Martin Shepard, who runs The Permanent Press with his wife Judith, reports recent sales in "unexpected places." These include Italy, Greece, Poland and the Czech Republic.
Some American specialty publishers, among them SYBEX, which features software, hardware, Internet books and computer games, fare unusually well beyond our borders.
When they are really struck by something still to be published and not yet validated by reviews and bestseller status, editors -- wherever they are -- tend to throw caution aside. By the time glowing reviews were appearing here for Atlantic Monthly Press's Hullabaloo in the Guava Orchard by Kiran Desai, it was already an international success. Recession and threats of recession seemed to have evaporated in countries where publishers felt they had to have this first novel.
While big sums continue to be committed to big books in Frankfurt, the kind of bidding frenzy that erupted during earlier fairs is not so often encountered now.

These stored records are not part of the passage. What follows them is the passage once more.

(** C division, which truncates and has no value for 0. *)
Definition c_div (a b : Z) : option Z := if b =? 0 then None else Some (Z.quot a b).

(** Signed multiplication, which has no value when it overflows. *)
Definition c_mul (a b : Z) : option Z := if (- 2 ^ 63 <=? a * b) && (a * b <? 2 ^ 63) then Some (a * b) else None.

(** [while (i < peers->number - 1)] and what follows it. *)
Fixpoint weight_loop (fuel : nat) (ps : list ngx_http_upstream_rr_peer_t) (n i : Z) : option Z :=
  match fuel with
  | O => None
  | S fuel' =>
      if i <? Z.of_nat (length ps) - 1 then
        let i := i + 1 in
        pi ← peer_at ps i;
        if p_current_weight pi <=? 0 then weight_loop fuel' ps n i
        else
          pn ← peer_at ps n;
          a ← c_mul (p_current_weight pn) 1000; a ← c_div a (p_current_weight pi);
          b ← c_mul (p_weight pn) 1000; b ← c_div b (p_weight pi);
          if b <? a then Some n else weight_loop fuel' ps i i
      else
        pi ← peer_at ps i;
        Some (if 0 <? p_current_weight pi then i else n)
  end.

(** [for (i = 0; i < peers->number; i++)] *)
Fixpoint positive_loop (fuel : nat) (ps : list ngx_http_upstream_rr_peer_t) (i : Z) : option (option Z) :=
  match fuel with
  | O => None
  | S fuel' =>
      if i <? Z.of_nat (length ps) then
        p ← peer_at ps i;
        if p_current_weight p <=? 0 then positive_loop fuel' ps (i + 1)
        else Some <$> weight_loop fuel' ps i i
      else Some None
  end.

Definition reset_weights (ps : list ngx_http_upstream_rr_peer_t) : list ngx_http_upstream_rr_peer_t :=
  (fun p => p <| p_current_weight := p_weight p |>) <$> ps.

(** The index of the peer, and the peers. *)
Definition ngx_http_upstream_get_peer (ps : list ngx_http_upstream_rr_peer_t) : option (Z * list ngx_http_upstream_rr_peer_t) :=
  r ← positive_loop (length ps + 1) ps 0;
  match r with
  | Some n => Some (n, ps)
  | None =>
      let ps := reset_weights ps in
      r ← positive_loop (length ps + 1) ps 0;
      Some (match r with Some n => n | None => 0 end, ps)
  end.

(** * The peer of a request *)

Definition group (s : rr_state) : option ngx_http_upstream_rr_peers_t := rr_groups s !! rr_peers s.
Definition group_peers (s : rr_state) : option (list ngx_http_upstream_rr_peer_t) := g_peer <$> group s.

Definition set_group (g : ngx_http_upstream_rr_peers_t) (s : rr_state) : rr_state := s <| rr_groups := <[rr_peers s := g]> (rr_groups s) |>.
Definition set_peers (ps : list ngx_http_upstream_rr_peer_t) (s : rr_state) : option rr_state := g ← group s; Some (set_group (g <| g_peer := ps |>) s).

Definition upd_peer (i : Z) (f : ngx_http_upstream_rr_peer_t -> ngx_http_upstream_rr_peer_t) (s : rr_state) : option rr_state :=
  ps ← group_peers s; p ← peer_at ps i; set_peers (<[Z.to_nat i := f p]> ps) s.

(** [n = rrp->current / 64; m = 1 << rrp->current % 64] *)
Definition tried_bit (s : rr_state) (i : Z) : option bool := w ← rr_tried s !! Z.to_nat (i / 64); Some (Z.testbit w (i mod 64)).
Definition mark_tried (i : Z) (s : rr_state) : option rr_state :=
  w ← rr_tried s !! Z.to_nat (i / 64); Some (s <| rr_tried := <[Z.to_nat (i / 64) := Z.lor w (Z.shiftl 1 (i mod 64))]> (rr_tried s) |>).

(** The body of the two loops: whether the current peer is taken. *)
Definition check_peer (now : Z) (s : rr_state) : option (bool * rr_state) :=
  tried ← tried_bit s (rr_current s);
  if tried : bool then Some (false, s)
  else
    ps ← group_peers s; p ← peer_at ps (rr_current s);
    if negb (p_down p) then
      if (p_max_fails p =? 0) || (p_fails p <? p_max_fails p) then Some (true, s)
      else if p_fail_timeout p <? now - p_accessed p then s ← upd_peer (rr_current s) (fun p => p <| p_fails := 0 |>) s; Some (true, s)
      else s ← upd_peer (rr_current s) (fun p => p <| p_current_weight := 0 |>) s; Some (false, s <| rr_tries := rr_tries s - 1 |>)
    else s ← mark_tried (rr_current s) s; Some (false, s <| rr_tries := rr_tries s - 1 |>).

(** The first try: the peers in the order of their weights.  The result says whether a
    peer has been found. *)
Fixpoint first_loop (i : nat) (now : Z) (s : rr_state) : option (bool * rr_state) :=
  match i with
  | O => None
  | S i' =>
      ps ← group_peers s;
      '(current, ps) ← ngx_http_upstream_get_peer ps;
      s ← set_peers ps s;
      '(found, s) ← check_peer now (s <| rr_current := current |>);
      if found : bool then Some (true, s)
      else if rr_tries s =? 0 then Some (false, s)
      else if (i' =? 0)%nat then Some (false, s)
      else first_loop i' now s
  end.

(** The next tries: the peers one after the other. *)
Fixpoint next_loop (i : nat) (now : Z) (s : rr_state) : option (bool * rr_state) :=
  match i with
  | O => None
  | S i' =>
      '(found, s) ← check_peer now s;
      if found : bool then Some (true, s)
      else
        g ← group s;
        let current := rr_current s + 1 in
        let s := s <| rr_current := if number g <=? current then 0 else current |> in
        if rr_tries s =? 0 then Some (false, s)
        else if (i' =? 0)%nat then Some (false, s)
        else next_loop i' now s
  end.

(** [for (i = 0; i < n; i++) rrp->tried[i] = 0] with [n = number / 64 + 1] *)
Definition clear_tried (num : Z) (s : rr_state) : option rr_state :=
  let n := Z.to_nat (num / 64 + 1) in
  if (length (rr_tried s) <? n)%nat then None else Some (s <| rr_tried := replicate n 0 ++ drop n (rr_tried s) |>).

Inductive rr_result := Connection (c : Z) | Peer (g : nat) (i : Z) | Busy (g : nat).
(** [None] is [NGX_ERROR].  [pcalloc] tells whether the first and the second allocation
    succeed, [salloc] the same of those in [ngx_sort]; [resolve] is
    [ngx_inet_resolve_host] for the upstream's host and a port. *)
Definition ngx_http_upstream_init_round_robin (pcalloc salloc : nat -> bool) (resolve : Z -> option (list Z)) (us : ngx_http_upstream_srv_conf_t) :
    option (list ngx_http_upstream_rr_peers_t) :=
  match us_servers us with
  | Some svs =>
      if negb (pcalloc 0%nat) then None
      else
        let peers := ngx_sort ngx_http_upstream_cmp_servers (salloc 0%nat) (main_peers svs) in
        let backup := backup_peers svs in
        if (length backup =? 0)%nat then Some [mk_peers (length peers =? 1)%nat 0 [] peers]
        else if negb (pcalloc 1%nat) then None
        else Some [mk_peers false 0 [] peers; mk_peers false 0 [] (ngx_sort ngx_http_upstream_cmp_servers (salloc 1%nat) backup)]
  | None =>
      if (us_port us =? 0) && (us_default_port us =? 0) then None
      else
        addrs ← resolve ((if negb (us_port us =? 0) then us_port us else us_default_port us) mod 2 ^ 16);
        if negb (pcalloc 0%nat) then None else Some [mk_peers (length addrs =? 1)%nat 0 [] (implicit_peer <$> addrs)]
  end.

(** A new request, whose allocations succeed; [n] words for the peers of the larger of the
    first two groups. *)
Definition ngx_http_upstream_init_round_robin_peer (groups : list ngx_http_upstream_rr_peers_t) : option rr_state :=
  g ← groups !! 0%nat;
  let n := match groups !! 1%nat with Some next => if number g <? number next then number next else number g | None => number g end in
  let words := if n <=? 64 then 1 else (n + 63) / 64 in
  Some (mk_rr groups 0 0 (replicate (Z.to_nat words) 0) (number g)).

(** * Requests *)

(** The groups, the requests (each with whether it has a connection) and the calls of the
    balancer so far, with the states around each. *)
Record rr_world := mk_world {
  w_groups : list ngx_http_upstream_rr_peers_t;
  w_requests : list (bool * rr_state);
  w_log : list (rr_state * rr_result * rr_state);
}.

Inductive rr_event := Ask | Retry (j : nat) | Report (j : nat) (state : Z).

Definition connected (r : rr_result) : bool := match r with Busy _ => false | _ => true end.

(** A request calls the balancer again when its connection has been reported on and a try is
    left; it reports on a connection it has, and once more, with [0], when it ends. *)
Definition rr_event_step (now : Z) (e : rr_event) (w : rr_world) : option rr_world :=
  match e with
  | Ask =>
      s ← ngx_http_upstream_init_round_robin_peer (w_groups w); '(r, s') ← ngx_http_upstream_get_round_robin_peer now s;
      Some (mk_world (rr_groups s') (w_requests w ++ [(connected r, s')]) (w_log w ++ [(s, r, s')]))
  | Retry j =>
      match w_requests w !! j with
      | Some (false, s) =>
          if 0 <? rr_tries s then
            let s := s <| rr_groups := w_groups w |> in
            '(r, s') ← ngx_http_upstream_get_round_robin_peer now s;
            Some (mk_world (rr_groups s') (<[j := (connected r, s')]> (w_requests w)) (w_log w ++ [(s, r, s')]))
          else Some w
      | _ => Some w
      end
  | Report j state =>
      match w_requests w !! j with
      | Some (b, s) =>
          if b || (state =? 0) then
            s' ← ngx_http_upstream_free_round_robin_peer now state (s <| rr_groups := w_groups w |>);
            Some (mk_world (rr_groups s') (<[j := (false, s')]> (w_requests w)) (w_log w))
          else Some w
      | None => Some w
      end
  end.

Still, as already noted, Frankfurt continues to exert its pull. Elisabeth Schmits indicates that when it comes to selling rights, "It's so important to meet publishers face to face there even if they do come to New York. There's no substitute for presenting a book person to person, seeing the light in someone's eyes." A special group of American authors has cause to be happy with the foreign scene. These are novelists who happen to be even more popular abroad than in their own land. Among them are Paul Auster, Martha Grimes, Noah Gordon, Martha Cooley and Barbara Wood. Authors of historical fiction almost always do better in Europe than here.
A particular awareness is now required of those dealing in foreign rights by the globalization of the field. As Linda Biagi puts it, "Ten years ago it was okay not to know everything that was going on in the world. Today you have to know."